Task to carry out
Lines from the beginning of the data below through the one containing "Local Open Scope Z_scope." are to be printed exactly as they appear.

Saved entries
(** * CRM Igreja: the permission check, the people register, the visitor
      follow-up workflow, the donation summary and the counselling notes.

    A shallow embedding of the data-access functions of the application
    (modules [auth], [pessoas], [visitantes], [financeiro],
    [aconselhamento], and [database.db]) together with the properties the
    design note states about them. *)

From Stdlib Require Import ZArith String Ascii List Bool Lia Sorted
  Permutation.
From stdpp Require Import base strings gmap list fin_maps pretty.
Import ListNotations.

Local Open Scope string_scope.
Local Open Scope Z_scope.

(** ** Values

    What travels between Python and SQLite: [None]/NULL, integers and text.
    Python strings are kept as their UTF-8 bytes; the split on ['.'] and the
    prefix test agree on bytes and on code points. *)

Inductive valor : Type :=
  | VNull : valor
  | VInt  : Z -> valor
  | VText : string -> valor.

#[global] Instance valor_eq_dec : EqDecision valor.
Proof. solve_decision. Defined.

(** Python truthiness ([if x:], [x or 0], [dict.get(k)] in a condition). *)
Definition verdadeiro (v : valor) : bool :=
  match v with
  | VNull => false
  | VInt n => negb (n =? 0)
  | VText s => negb (String.eqb s "")
  end.

(** SQL [a = b]: never true when a side is NULL. *)
Definition sql_eq (a b : valor) : bool :=
  match a, b with
  | VInt x, VInt y => x =? y
  | VText x, VText y => String.eqb x y
  | _, _ => false
  end.

(** A Python dict in insertion order. *)
Fixpoint dict_get {A : Type} (d : list (string * A)) (k : string) : option A :=
  match d with
  | [] => None
  | (k', v) :: r => if String.eqb k' k then Some v else dict_get r k
  end.

(** ** Strings *)

(** [s.startswith(pre)] *)
Definition startswith (s pre : string) : bool := String.prefix pre s.

(** [s.split('.')[0]]: the text before the first dot, all of [s] when it has
    none. *)
Fixpoint primeiro_segmento (s : string) : string :=
  match s with
  | EmptyString => EmptyString
  | String c r =>
      if Ascii.eqb c "."%char then EmptyString
      else String c (primeiro_segmento r)
  end.

(** [x in xs] for a list of strings. *)
Definition contem (x : string) (xs : list string) : bool :=
  existsb (String.eqb x) xs.

(** ** config/settings.py *)

Module Settings.

Record perfil : Type := Perfil { nome : string; permissoes : list string }.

Result for this task
(** * CRM Igreja: the permission check, the people register, the visitor
      follow-up workflow, the donation summary and the counselling notes.

    A shallow embedding of the data-access functions of the application
    (modules [auth], [pessoas], [visitantes], [financeiro],
    [aconselhamento], and [database.db]) together with the properties the
    design note states about them. *)

From Stdlib Require Import ZArith String Ascii List Bool Lia Sorted
  Permutation.
From stdpp Require Import base strings gmap list fin_maps pretty.
Import ListNotations.

Local Open Scope string_scope.
Local Open Scope Z_scope.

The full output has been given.